Fue la persona más buena que he conocido, la Señora Margarita Ramírez Flores. Alta cuando joven. De sonrisa franca. Trabajadora a más no poder. Humilde. De rancho y sin preparación, pero con la sabiduría que solo la vida puede dar. Mujer, pero ella decidió por encima de eso, ser madre, con las renuncias y sacrificios que conlleva. Sin un porvenir claro, mucho menos asegurado, se enfrentó a todo tipo de problemas para sacar adelante a sus cuatro hijos. Limpiando casas, lavando y planchando ropa ajena, haciendo tortillas a mano para vender, cocinando.
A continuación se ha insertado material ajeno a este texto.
(** * Text recognition worker: region resolution, transform chain, sampling,
    buffer geometry and per-frame results.

    Shallow embedding of [src/src/region_of_interest.rs], [src/src/main.rs]
    (streamed worker) and [src/src/message.rs] (batch worker).  Machine
    integers are [Z] with Rust's overflow behaviour written out: a checked
    build ([Debug]) panics on overflow, an unchecked build ([Release]) wraps.
    Division or remainder by zero panics in both. *)

From Stdlib Require Import ZArith List String Ascii Bool Lia.
Import ListNotations.
Open Scope Z_scope.

(** ** Rust execution outcomes and machine arithmetic *)

Inductive build_profile := Debug | Release.

(** A computation of Rust code: a value, an [Err] of the function's
    [Result], or a panic (overflow in a checked build, [unwrap] of an
    error, division by zero). *)
Inductive rust_result (T E : Type) :=
| ROk (v : T)
| RErr (e : E)
| RPanic.
Arguments ROk {T E} v.
Arguments RErr {T E} e.
Arguments RPanic {T E}.

Definition u32_modulus : Z := 2 ^ 32.
Definition u64_modulus : Z := 2 ^ 64.
Definition i32_min : Z := - 2 ^ 31.
Definition i32_max : Z := 2 ^ 31 - 1.

Definition in_u32 (x : Z) : Prop := 0 <= x < u32_modulus.

(** [a - b] on [u32]. *)
Definition u32_sub (m : build_profile) (a b : Z) : option Z :=
  if b <=? a then Some (a - b)
  else match m with
       | Debug => None
       | Release => Some ((a - b) mod u32_modulus)
       end.

(** Two's complement wrap of an integer into [i32]. *)
Definition wrap_i32 (x : Z) : Z := (x + 2 ^ 31) mod 2 ^ 32 - 2 ^ 31.

(** [a * b] on [i32] ([c_int]). *)
Definition i32_mul (m : build_profile) (a b : Z) : option Z :=
  if (i32_min <=? a * b) && (a * b <=? i32_max) then Some (a * b)
  else match m with
       | Debug => None
       | Release => Some (wrap_i32 (a * b))
       end.

(** [x as u64] / [x as usize] (64-bit target) for a signed [x]:
    reinterpretation of the two's complement bits. *)
Definition as_u64 (x : Z) : Z := x mod u64_modulus.

(** [x as u32] for an [i32] [x]. *)
Definition as_u32 (x : Z) : Z := x mod u32_modulus.

(** [a % b] on unsigned integers: panics when [b = 0]. *)
Definition urem (a b : Z) : option Z :=
  if b =? 0 then None else Some (a mod b).

(** ** Decimal printing (for [{:?}] of integers) *)

Fixpoint dec_aux (fuel : nat) (n : Z) (acc : string) : string :=
  match fuel with
  | O => acc
  | S f =>
      let acc' := String (ascii_of_nat (48 + Z.to_nat (n mod 10))) acc in
      if n <? 10 then acc' else dec_aux f (n / 10) acc'
  end.

Definition string_of_u32 (n : Z) : string := dec_aux 20 n EmptyString.

(** ** [region_of_interest.rs] *)

Module Region.

Record RegionOfInterest := {
  top : option Z;
  left : option Z;
  right : option Z;
  bottom : option Z;
  width : option Z;
  height : option Z
}.

Record Coordinates := {
  c_top : Z;
  c_left : Z;
  c_width : Z;
  c_height : Z
}.

Definition opt_in_u32 (o : option Z) : Prop :=
  match o with Some x => in_u32 x | None => True end.

(** Every present field is a [u32]. *)
Definition region_wf (r : RegionOfInterest) : Prop :=
  opt_in_u32 (top r) /\ opt_in_u32 (left r) /\ opt_in_u32 (right r) /\
  opt_in_u32 (bottom r) /\ opt_in_u32 (width r) /\ opt_in_u32 (height r).

Definition is_present (o : option Z) : nat :=
  match o with Some _ => 1 | None => 0 end.

(** How many of the six fields are present. *)
Definition present_count (r : RegionOfInterest) : nat :=
  (is_present (top r) + is_present (left r) + is_present (right r) +
   is_present (bottom r) + is_present (width r) + is_present (height r))%nat.

(** [#[derive(Debug)]] of [Option<u32>] and of the struct. *)
Definition debug_option (o : option Z) : string :=
  match o with
  | Some x => "Some(" ++ string_of_u32 x ++ ")"
  | None => "None"
  end.

Definition debug_region (r : RegionOfInterest) : string :=
  "RegionOfInterest { top: " ++ debug_option (top r) ++
  ", left: " ++ debug_option (left r) ++
  ", right: " ++ debug_option (right r) ++
  ", bottom: " ++ debug_option (bottom r) ++
  ", width: " ++ debug_option (width r) ++
  ", height: " ++ debug_option (height r) ++ " }".

Definition coordinates_error (r : RegionOfInterest) : string :=
  "Cannot compute coordinates from such a region of interest: " ++ debug_region r.

Definition mk_coords (t l w h : option Z) : rust_result Coordinates string :=
  match t, l, w, h with
  | Some t, Some l, Some w, Some h =>
      ROk {| c_top := t; c_left := l; c_width := w; c_height := h |}
  | _, _, _, _ => RPanic
  end.

(** [RegionOfInterest::get_coordinates]: the match arms in source order. *)
Definition get_coordinates (m : build_profile) (r : RegionOfInterest)
  : rust_result Coordinates string :=
  match top r, left r, right r, bottom r, width r, height r with
  | Some t, Some l, Some rt, Some b, None, None =>
      mk_coords (Some t) (Some l) (u32_sub m rt l) (u32_sub m b t)
  | Some t, Some l, None, None, Some w, Some h =>
      mk_coords (Some t) (Some l) (Some w) (Some h)
  | Some t, Some l, None, Some b, Some w, None =>
      mk_coords (Some t) (Some l) (Some w) (u32_sub m b t)
  | Some t, Some l, Some rt, None, None, Some h =>
      mk_coords (Some t) (Some l) (u32_sub m rt l) (Some h)
  | None, Some l, None, Some b, Some w, Some h =>
      mk_coords (u32_sub m b h) (Some l) (Some w) (Some h)
  | Some t, None, Some rt, None, Some w, Some h =>
      mk_coords (Some t) (u32_sub m rt w) (Some w) (Some h)
  | None, None, Some rt, Some b, Some w, Some h =>
      mk_coords (u32_sub m b h) (u32_sub m rt w) (Some w) (Some h)
  | _, _, _, _, _, _ => RErr (coordinates_error r)
  end.

(** Reference resolver following the seven combinations of the spec
    (section 4.1), over exact integers. *)
Definition spec_resolve (r : RegionOfInterest) : option Coordinates :=
  let mk t l w h := Some {| c_top := t; c_left := l; c_width := w; c_height := h |} in
  match top r, left r, right r, bottom r, width r, height r with
  | Some t, Some l, Some rt, Some b, None, None => mk t l (rt - l) (b - t)
  | Some t, Some l, None, None, Some w, Some h => mk t l w h
  | Some t, Some l, None, Some b, Some w, None => mk t l w (b - t)
  | Some t, Some l, Some rt, None, None, Some h => mk t l (rt - l) h
  | None, Some l, None, Some b, Some w, Some h => mk (b - h) l w h
  | Some t, None, Some rt, None, Some w, Some h => mk t (rt - w) w h
  | None, None, Some rt, Some b, Some w, Some h => mk (b - h) (rt - w) w h
  | _, _, _, _, _, _ => None
  end.

Definition coords_nonneg (c : Coordinates) : Prop :=
  0 <= c_top c /\ 0 <= c_left c /\ 0 <= c_width c /\ 0 <= c_height c.

Definition coords_nonneg_b (c : Coordinates) : bool :=
  (0 <=? c_top c) && (0 <=? c_left c) && (0 <=? c_width c) && (0 <=? c_height c).

Definition wrap_coords (c : Coordinates) : Coordinates :=
  {| c_top := c_top c mod u32_modulus; c_left := c_left c mod u32_modulus;
     c_width := c_width c mod u32_modulus; c_height := c_height c mod u32_modulus |}.

(** The fields of the rectangle [c] selected by a mask, in the order
    top, left, right, bottom, width, height. *)
Definition describe (c : Coordinates) (mask : bool * bool * bool * bool * bool * bool)
  : RegionOfInterest :=
  let '(mt, ml, mr, mb, mw, mh) := mask in
  {| top := if mt then Some (c_top c) else None;
     left := if ml then Some (c_left c) else None;
     right := if mr then Some (c_left c + c_width c) else None;
     bottom := if mb then Some (c_top c + c_height c) else None;
     width := if mw then Some (c_width c) else None;
     height := if mh then Some (c_height c) else None |}.

(** The seven field sets [get_coordinates] accepts, as masks. *)
Definition accepted_masks : list (bool * bool * bool * bool * bool * bool) :=
  [ (true, true, true, true, false, false);
    (true, true, false, false, true, true);
    (true, true, false, true, true, false);
    (true, true, true, false, false, true);
    (false, true, false, true, true, true);
    (true, false, true, false, true, true);
    (false, false, true, true, true, true) ].

End Region.

(** ** External collaborator: FFmpeg's pixel format descriptors

    [av_get_bits_per_pixel] is FFmpeg's (libavutil/pixdesc.c), transcribed
    here over the descriptor fields it reads. *)

Record AVPixFmtDescriptor := {
  nb_components : Z;
  log2_chroma_w : Z;
  log2_chroma_h : Z;
  comp_depth : list Z
}.

Definition av_get_bits_per_pixel (d : AVPixFmtDescriptor) : Z :=
  let log2_pixels := log2_chroma_w d + log2_chroma_h d in
  let fix go (c : Z) (ds : list Z) (bits : Z) : Z :=
    match ds with
    | [] => bits
    | dp :: rest =>
        let s := if (c =? 1) || (c =? 2) then 0 else log2_pixels in
        go (c + 1) rest (bits + Z.shiftl dp s)
    end in
  Z.shiftr (go 0 (firstn (Z.to_nat (nb_components d)) (comp_depth d)) 0) log2_pixels.

(** [AV_PIX_FMT_RGB24]: packed RGB 8:8:8, 24 bits per pixel. *)
Definition rgb24_desc : AVPixFmtDescriptor :=
  {| nb_components := 3; log2_chroma_w := 0; log2_chroma_h := 0;
     comp_depth := [8; 8; 8] |}.

(** The arguments handed to [tesseract::ocr_from_frame]; the pixel data
    is the [Vec] built over [data[0]] with length [oc_len]. *)
Record OcrCall := {
  oc_len : Z;
  oc_width : Z;
  oc_height : Z;
  oc_bytes_per_pixel : Z;
  oc_linesize : Z;
  oc_language : string
}.

(** ** [main.rs]: the streamed worker *)

Module Streamed.

Inductive AVMediaType :=
| AVMEDIA_TYPE_UNKNOWN
| AVMEDIA_TYPE_VIDEO
| AVMEDIA_TYPE_AUDIO
| AVMEDIA_TYPE_DATA
| AVMEDIA_TYPE_SUBTITLE
| AVMEDIA_TYPE_ATTACHMENT.

Definition is_video (t : AVMediaType) : bool :=
  match t with AVMEDIA_TYPE_VIDEO => true | _ => false end.

Record Scaling := { sc_width : option Z; sc_height : option Z }.
Record VideoFormat := { pixel_formats : string }.

Inductive VideoFilter :=
| Crop (r : Region.RegionOfInterest)
| Resize (s : Scaling)
| Format (f : VideoFormat).

(** [StreamDescriptor::new_video(index, filters)]. *)
Record StreamDescriptor := { sd_index : Z; sd_filters : list VideoFilter }.

Inductive MessageError :=
| RuntimeError (msg : string)
| ProcessingError (msg : string).

Record WorkerParameters := {
  source_path : string;
  destination_path : string;
  language : option string;
  region_of_interest : option Region.RegionOfInterest;
  sample_rate : option Z;
  width : option Z;
  height : option Z
}.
Trabajando siempre.
Sin fortuna propia. Con la seguridad de que su padre le había dejado un inmueble en el pueblo, pero sin la mínima intención de reclamarlo a sus hermanos, porque por encima de los bienes materiales estaba su familia, a quien siempre procuró, sin ningún tipo de interés. Platicaba que ella había sido hija única, y que, fallecida su mamá, su papá se había vuelto a casar, con el consecuente trato notoriamente diferenciado hacia ella por no ser sangre de la nueva pareja.
Tuve la oportunidad de conocer esas tierras y la dureza del trabajo de campo, donde se forjó.
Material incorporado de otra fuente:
(** A negative shard count: there is no lock to index. *)
Lemma local_write_no_shards s t key value :
  wf s -> num_shards s < 0 ->
  local_write hash t key value s =
  mkResult (Return tt) s [index_error_line "local_write"].
Proof.
  intros Hwf Hn. destruct (wf_no_shards s Hwf ltac:(lia)) as [Hl Hd].
  destruct s as [n locks data gl gc lr lw lt wc]; fields. subst locks data.
  unfold local_write, _get_shard_index, with_local_lock.
  eval_m. rewrite bool_decide_eq_false_2 by lia. eval_m.
  cbn [length]. rewrite py_position_empty. by eval_m.
Qed.

Lemma local_write_zero s t key value :
  num_shards s = 0 ->
  local_write hash t key value s = mkResult (Raise ZeroDivisionError) s [].
Proof.
  intros Hn. unfold local_write. unfold mbind at 1. unfold M_bind.
  by rewrite get_shard_index_zero.
Qed.

Lemma local_read_ok s key :
  wf s -> 1 <= num_shards s ->
  local_read hash key s =
  mkResult (Return (shard_at hash key s !! key))
    (mkHybridDataStructure (num_shards s) (local_locks s) (local_data s)
       (global_lock s) (global_counter s) (local_reads s + 1) (local_writes s)
       (lock_wait_time s) (write_conflicts s)) [].
Proof.
  intros Hwf Hn.
  destruct (shard_ready key s Hwf Hn) as (Hi & Hpl & Hpd & Hlk & Hsh).
  revert Hpl Hpd Hlk Hsh.
  generalize (shard_at hash key s) (shard_of hash key s). intros shard p Hpl Hpd Hlk Hsh.
  destruct s as [n locks data gl gc lr lw lt wc]; fields.
  unfold local_read, _get_shard_index, with_local_lock, py_getitem.
  eval_m. rewrite bool_decide_eq_false_2 by lia. eval_m.
  rewrite Hpl, Hlk. eval_m. rewrite Hpd, Hsh. eval_m.
  norm_state. by rewrite release_acquire.
Qed.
De mirada franca, buena. Sin posturas rebuscadas. Seria. Reservada con casi todos pero muy cariñosa con su hija e hijos, y con todos sus nietos, más con los que tuvieron la fortuna de tenerla cerca y disfrutar de su presencia y atenciones. De sus manos cansadas no salía otra cosa más que trabajo, buenos tratos y excelentes comidas, que cuando tenía oportunidad, preparaba con todo su amor para su familia.
Nada de actitudes pretensiosas o frívolas, como ahora abundan. Tampoco groserías ni faltas de respeto. Siempre consciente del suelo que pisaba y amable con sus amistades a quienes les prodigaba un cariño auténtico, agradeciéndoles que le brindaran su sincera amistad, tanto a ella como a su hija e hijos.
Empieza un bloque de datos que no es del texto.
(** ** A small instance of the imports, to run the caches on examples

    Elements stand for their own text, which parses into a document when it
    starts with an opening angle bracket; the other objects are these
    documents, byte arrays, two booleans, which pickle, and a function, which
    does not.  The parser leaves the file open. *)

Inductive sample_object : Type :=
  | PyTrue
  | PyFalse
  | PyLambda
  | PyDocument (root : string)
  | PyByteArray (b : string).

Definition sample_dumps (o : pyobj string sample_object) : option string :=
  match o with
  | PyNone => Some "N."
  | PyStr s => Some ("S" +:+ s)
  | PyElement e => Some ("E" +:+ e)
  | PyObject PyTrue => Some "T."
  | PyObject PyFalse => Some "F."
  | PyObject PyLambda => None
  | PyObject (PyDocument r) => Some ("D" +:+ r)
  | PyObject (PyByteArray b) => Some ("B" +:+ b)
  end.

Definition sample_load (b : string) : option (pyobj string sample_object) :=
  if String.eqb b "N." then Some PyNone
  else if String.eqb b "T." then Some (PyObject PyTrue)
  else if String.eqb b "F." then Some (PyObject PyFalse)
  else match b with
       | String "S"%char s => Some (PyStr s)
       | String "E"%char e => Some (PyElement e)
       | String "D"%char r => Some (PyObject (PyDocument r))
       | String "B"%char b => Some (PyObject (PyByteArray b))
       | _ => None
       end.

Definition sample_imports : Imports := {|
  Element := string;
  Object := sample_object;
  Element_str := λ e, e;
  Parser_parse := λ b, if String.prefix "<" b
                       then Some (PyObject (PyDocument b)) else None;
  Parser_closes := false;
  Object_bytes := λ o, match o with PyByteArray b => Some b | _ => None end;
  pickle_dumps := sample_dumps;
  pickle_load := sample_load;
  suds___version__ := "0.4.1"
|}.

(** A world with one folder. *)
Definition sample_world (d : gmap string node) (now : Z) : world :=
  World {["/tmp/suds" := d]} true now ∅ "/tmp".

(** ** Vocabulary of the properties *)

Definition is_file (n : node) : bool :=
  match n with File _ _ => true | Dir _ => false end.

(** What [clear] removes: the regular files named with the prefix. *)
Definition cleared (filename : string) (n : node) : bool :=
  String.prefix FileCache.fnprefix filename && is_file n.

(** The folder as [clear] leaves it. *)
Definition clear_folder (d : gmap string node) : gmap string node :=
  filter (λ kn, cleared kn.1 kn.2 = false) d.

(** The world with the content of one folder replaced. *)
Definition with_folder (loc : string) (d : gmap string node) (w : world) : world :=
  set_dirs (<[loc := d]> (dirs w)) w.

(** One round of the loop of [clear], on the content of the folder. *)
Definition clear_entry (d : gmap string node) (filename : string)
  : gmap string node :=
  match d !! filename with
  | Some n => if cleared filename n then delete filename d else d
  | None => d
  end.

(** The body of the loop of [clear]. *)
Definition clear_body (self : file_cache) : string → M unit :=
  λ filename : string,
    let path := os_path_join (location self) filename in
    d ← os_path_isdir path;
    if (d : bool) then ret tt
    else if String.prefix FileCache.fnprefix filename then os_remove path
    else ret tt.

(** The world as [__mktmp] leaves it. *)
Definition mktmp_world (self : file_cache) (w : world) : world :=
  match dirs w !! location self with
  | Some _ => w
  | None => if mkdir_ok w
            then set_dirs (<[location self := ∅]> (dirs w)) w
            else w
  end.

(** Actions that only look at the world. *)
Definition stable {A} (m : M A) : Prop := ∀ w, (m w).2 = w.

(** The version marker calls for a clean-up: it is missing, or a file that
    holds another string, or a file that cannot be read. *)
Definition stale_marker `{Imports} (n : option node) : Prop :=
  match n with
  | None => True
  | Some (File c _) => c ≠ Bytes suds___version__
  | Some (Dir _) => False
  end.

(** What [get] of the two subclasses returns for the content of an entry:
    the decoded object, or nothing. *)
Definition decode `{Imports} (cls : cache_class) (c : content) : option object :=
  match c with
  | Bytes b =>
      match cls with
      | FileCacheClass => Some (PyStr b)
      | DocumentCacheClass => Parser_parse b
      | ObjectCacheClass => pickle_load b
      end
  | Damaged => None
  end.

(** The expiry check lets an entry created at [t] through at time [now]:
    the cache never expires, or its duration is one [timedelta] takes, the
    dates fit [datetime] and the time is not up. *)
Definition passes_expiry_check (self : file_cache) (t now : Z) : Prop :=
  (duration self).2 < 1
  ∨ ∃ u k, (duration self).1 = Some u
      ∧ timedelta_keyword u = Some k
      ∧ (duration self).2 * k ≤ timedelta_max
      ∧ datetime_min ≤ t
      ∧ t + (duration self).2 * k ≤ datetime_max
      ∧ now ≤ t + (duration self).2 * k.

(** A name that the file system takes as the name of one file of a folder:
    it has no separator and no null character, and at most 255 bytes. *)
Definition file_name_ok (s : string) : bool :=
  forallb (λ c, negb (Ascii.eqb c "/"%char) && negb (Ascii.eqb c Ascii.zero))
    (String.list_ascii_of_string s)
  && (String.length s <=? 255)%nat.

(** A path that the file system resolves to an entry of its folder: the
    name is such a name, and the whole is at most 4095 bytes. *)
Definition path_ok (p : path) : bool :=
  file_name_ok (base p)
  && (String.length (folder p) + 1 + String.length (base p) <=? 4095)%nat.

(** An id is safe for a cache when the path of its entry is such a path:
    the entry is then one file of the folder of the cache. *)
Definition safe_id (self : file_cache) (id : string) : Prop :=
  path_ok (FileCache.__filename self id) = true.

(** Two states of the environment that differ at most by the entry [p]
    (and by the file objects that are open): they have the same folders, every
    other path holds the same in both, and the clock, the temporary directory
    and the ability to create folders are the same. *)
Definition same_but (p : path) (w w' : world) : Prop :=
  (∀ loc, is_Some (dirs w' !! loc) ↔ is_Some (dirs w !! loc))
  ∧ (∀ q, q ≠ p → lookup_path q w' = lookup_path q w)
  ∧ mkdir_ok w' = mkdir_ok w
  ∧ clock w' = clock w
  ∧ tempdir w' = tempdir w.

(** What an operation of the cache [self] on the entry [p] may change in
    the file system, going from [w] to [w']: the entry [p], after the folder
    of the cache was created as [__mktmp] does, or not. *)
Definition changes_entry_only (self : file_cache) (p : path) (w w' : world)
  : Prop :=
  same_but p w w' ∨ same_but p (mktmp_world self w) w'.

(** An action of the cache [self] changes nothing but the entry [p]. *)
Definition touches_only {A} (self : file_cache) (p : path) (m : M A) : Prop :=
  ∀ w, changes_entry_only self p w (m w).2.

(** The folder of the examples: two entries, a sub-directory, a file of
    another program and the marker of an older version. *)
Definition sample_folder : gmap string node :=
  {[ "suds-a.gcf" := File (Bytes "x") 0;
     "suds-b.px" := File (Bytes "T.") 0;
     "suds-d" := Dir 0;
     "notes.txt" := File (Bytes "n") 0;
     "version" := File (Bytes "0.3.9") 0 ]}.

(** * Properties *)

Ltac unfold_monad :=
  unfold mbind, M_bind, bind, ret, raise, try_except, try_finally.

(** Projections of worlds, paths and file objects given by constructors. *)
Ltac record_simpl :=
  cbn [dirs opened clock mkdir_ok tempdir set_dirs set_opened set_clock
       folder base fileno name fmode snapshot os_path_join fst snd] in *.

Section Environment.

Lemma set_dirs_id w : set_dirs (dirs w) w = w.
Proof. by destruct w. Qed.

Lemma set_opened_id w : set_opened (opened w) w = w.
Proof. by destruct w. Qed.

Lemma fresh_closed (o : gset nat) : ({[fresh o]} ∪ o) ∖ {[fresh o]} = o.
Proof.
  pose proof (is_fresh o) as Hf. apply set_eq. intros x.
  rewrite elem_of_difference, elem_of_union, !elem_of_singleton. split.
  - by intros [[->|Hx] Hne].
  - intros Hx. split; [by right|]. by intros ->.
Qed.

Lemma lookup_update_path_eq p n w :
  is_Some (dirs w !! folder p) → lookup_path p (update_path p n w) = n.
Proof.
  intros [d Hd]. unfold lookup_path, update_path. rewrite Hd. simpl.
  rewrite lookup_insert_eq. destruct n; [apply lookup_insert_eq | apply lookup_delete_eq].
Qed.

Lemma lookup_update_path_ne p q n w :
  p ≠ q → lookup_path q (update_path p n w) = lookup_path q w.
Proof.
  intros Hne. unfold lookup_path, update_path.
  destruct (dirs w !! folder p) as [d|] eqn:Hd; [|done]. simpl.
  destruct (decide (folder p = folder q)) as [Hf|Hf].
  - rewrite <- Hf, lookup_insert_eq, Hd.
    assert (base p ≠ base q) by (destruct p, q; simpl in *; congruence).
    destruct n; [by rewrite lookup_insert_ne | by rewrite lookup_delete_ne].
  - by rewrite lookup_insert_ne.
Qed.

End Environment.

(** ** FileCache.clear *)

Section Clear.

Lemma with_folder_id loc d w : dirs w !! loc = Some d → with_folder loc d w = w.
Proof.
  intros Hd. unfold with_folder. rewrite insert_id by done. apply set_dirs_id.
Qed.

Lemma with_folder_twice loc d d' w :
  with_folder loc d (with_folder loc d' w) = with_folder loc d w.
Proof. unfold with_folder. destruct w; simpl. by rewrite insert_insert_eq. Qed.

Lemma dirs_with_folder loc d w : dirs (with_folder loc d w) !! loc = Some d.
Proof. unfold with_folder. destruct w; simpl. apply lookup_insert_eq. Qed.

Lemma clear_body_step self f d w n :
  dirs w !! location self = Some d →
  d !! f = Some n →
  clear_body self f w
  = (Return tt, with_folder (location self) (clear_entry d f) w).
Proof.
  intros Hd Hn. unfold clear_body. unfold_monad.
  unfold os_path_isdir, os_remove, lookup_path, os_path_join.
  cbn [folder base]. rewrite Hd, Hn.
  unfold clear_entry. rewrite Hn. unfold cleared.
  destruct n as [c t|t]; cbn [is_file].
  - destruct (String.prefix FileCache.fnprefix f); cbn [andb].
    + unfold update_path. cbn [folder base]. by rewrite Hd, Hn.
    + by rewrite with_folder_id.
  - rewrite andb_false_r. by rewrite with_folder_id.
Qed.

Lemma clear_loop self filenames : ∀ d w,
  dirs w !! location self = Some d →
  NoDup filenames →
  (∀ f, f ∈ filenames → is_Some (d !! f)) →
  for_each filenames (clear_body self) w
  = (Return tt, with_folder (location self) (foldl clear_entry d filenames) w).
Proof.
  induction filenames as [|f fs IH]; intros d w Hd Hnd Hin.
  - simpl. by rewrite with_folder_id.
  - apply NoDup_cons in Hnd as [Hf Hnd].
    destruct (Hin f) as [n Hn]; [by left|].
    cbn [for_each foldl]. unfold mbind, M_bind, bind.
    rewrite (clear_body_step self f d w n Hd Hn).
    rewrite IH with (d := clear_entry d f).
    + by rewrite with_folder_twice.
    + apply dirs_with_folder.
    + done.
    + intros g Hg. unfold clear_entry. rewrite Hn.
      destruct (cleared f n); [|by apply Hin; right].
      rewrite lookup_delete_ne; [by apply Hin; right|]. by intros ->.
Qed.

Lemma lookup_foldl_clear_entry filenames : ∀ d k,
  foldl clear_entry d filenames !! k =
    match d !! k with
    | Some n => if bool_decide (k ∈ filenames) && cleared k n then None else Some n
    | None => None
    end.
Proof.
  induction filenames as [|f fs IH]; intros d k; cbn [foldl].
  - destruct (d !! k); [|done].
    by rewrite bool_decide_eq_false_2 by apply not_elem_of_nil.
  - rewrite IH. unfold clear_entry.
    destruct (decide (k = f)) as [->|Hne].
    + rewrite (bool_decide_eq_true_2 (f ∈ f :: fs)) by apply list_elem_of_here.
      destruct (d !! f) as [n|] eqn:Hn; [|by rewrite Hn].
      destruct (cleared f n) eqn:Hc.
      * by rewrite lookup_delete_eq.
      * rewrite Hn, Hc. by rewrite andb_false_r.
    + assert (bool_decide (k ∈ f :: fs) = bool_decide (k ∈ fs)) as ->.
      { apply bool_decide_ext. rewrite elem_of_cons.
        split; [by intros [?|?] | by right]. }
      destruct (d !! f) as [n|] eqn:Hn; [|done].
      destruct (cleared f n); [|done]. by rewrite lookup_delete_ne.
Qed.

Lemma foldl_clear_entry_all (d : gmap string node) :
  foldl clear_entry d (map_to_list d).*1 = clear_folder d.
Proof.
  apply map_eq. intros k. rewrite lookup_foldl_clear_entry.
  unfold clear_folder. rewrite map_lookup_filter.
  destruct (d !! k) as [n|] eqn:Hn; [|done]. cbn.
  assert (k ∈ (map_to_list d).*1) as Hk.
  { apply list_elem_of_fmap. exists (k, n). split; [done|].
    by apply elem_of_map_to_list. }
  rewrite bool_decide_eq_true_2 by done. cbn.
  destruct (cleared k n); by simplify_option_eq.
Qed.

(** [clear] on a folder that exists. *)
Lemma clear_exact self w d :
  dirs w !! location self = Some d →
  FileCache.clear self w
  = (Return tt, with_folder (location self) (clear_folder d) w).
Proof.
  intros Hd. unfold FileCache.clear. fold (clear_body self).
  unfold os_listdir. unfold_monad. rewrite Hd.
  rewrite (clear_loop self _ d w Hd).
  - by rewrite foldl_clear_entry_all.
  - apply NoDup_fst_map_to_list.
  - intros f [[k n] [-> Hkn]]%list_elem_of_fmap.
    apply elem_of_map_to_list in Hkn. by eexists.
Qed.

(** [clear] on a folder that does not exist. *)
Lemma clear_missing self w :
  dirs w !! location self = None →
  FileCache.clear self w = (Raise OSError, w).
Proof.
  intros Hd. unfold FileCache.clear, os_listdir. unfold_monad. by rewrite Hd.
Qed.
Siempre le saqué la vuelta a los panteones, evitaba voltear cuando pasaba por uno. La misma reacción tenía cuando pasaba por una funeraria, o cuando percibía el olor de las flores de cempasúchil. Era como si me tratara de convencer que esos lugares y esas fatalidades no me sucedían a mí, que eran para otros, no para mí…. hasta que sucedió, en marzo pasado.
Es un soberano trancazo que te propina la vida inmisericorde. Sin miramientos. Sin avisar. Es como si un gigante, con un mazo, te golpeara con todas sus fuerzas en la cabeza, perdurando el dolor y sus efectos por semanas, que luego se convierten en meses.
Cuando sucede te das cuenta que la línea entre la vida y la muerte es extremadamente delgada, invisible e imprevisible. Que de estar acostumbrado a la vida y a lidiar con sus vicisitudes, de golpe te ves forzado a doblegarte, a arrodillarte ante las leyes eterna y natural, que ningún permiso te piden para manifestarse y mostrar su supremacía infalible, ni les importa lo que suceda contigo. En ese momento te das cuenta que eres insignificante y pequeño en extremo, ante la enorme fuerza del universo.
Mis hermanos y un servidor nos enfrentamos a eso, al hecho de que nuestra madre había partido. Es muy doloroso y triste pasar por ello, y al mismo tiempo organizar todo para darle cristiana sepultura, lo que ni siquiera te permite vivir el duelo. Varios días convivimos con el olor a flores, a funeraria, a tierra de panteón.
Es ahí cuando aprendes a respetar el dolor de tus semejantes. Antes de ese momento no los ves, ni les tomas importancia, pero todos los días alguien pierde a un familiar. También todos los días alguien visita un panteón y lleva flores. También alguien extraña a quien se fue… y mucho.
Duele la quijada por apretar tanto los dientes… y la frente por fruncir el entrecejo, aparentando… pero al mismo tiempo tratando de entender, de comprender, de encontrarle lógica a lo sucedido, lamentándose por no prevenir lo suficiente, por no adivinar… el hubiera no desaparece. Te despiertas y piensas en ella, y también es la última imagen en tu mente antes de dormir. No te acostumbras a su ausencia, y la buscas entre la gente, en la calle. Encuentras a alguien con parecido físico, con sonrisa similar y te emocionas, para luego darte cuenta que no es… que no puede ser… pero ni así dejas de buscar instintivamente… aun cuando sabes que nunca más la verás. Nunca más te dará o te corresponderá un abrazo, ni te mirará dulcemente, ni te dará ánimos para seguir, ni te mostrará su preocupación por ti. Nunca más.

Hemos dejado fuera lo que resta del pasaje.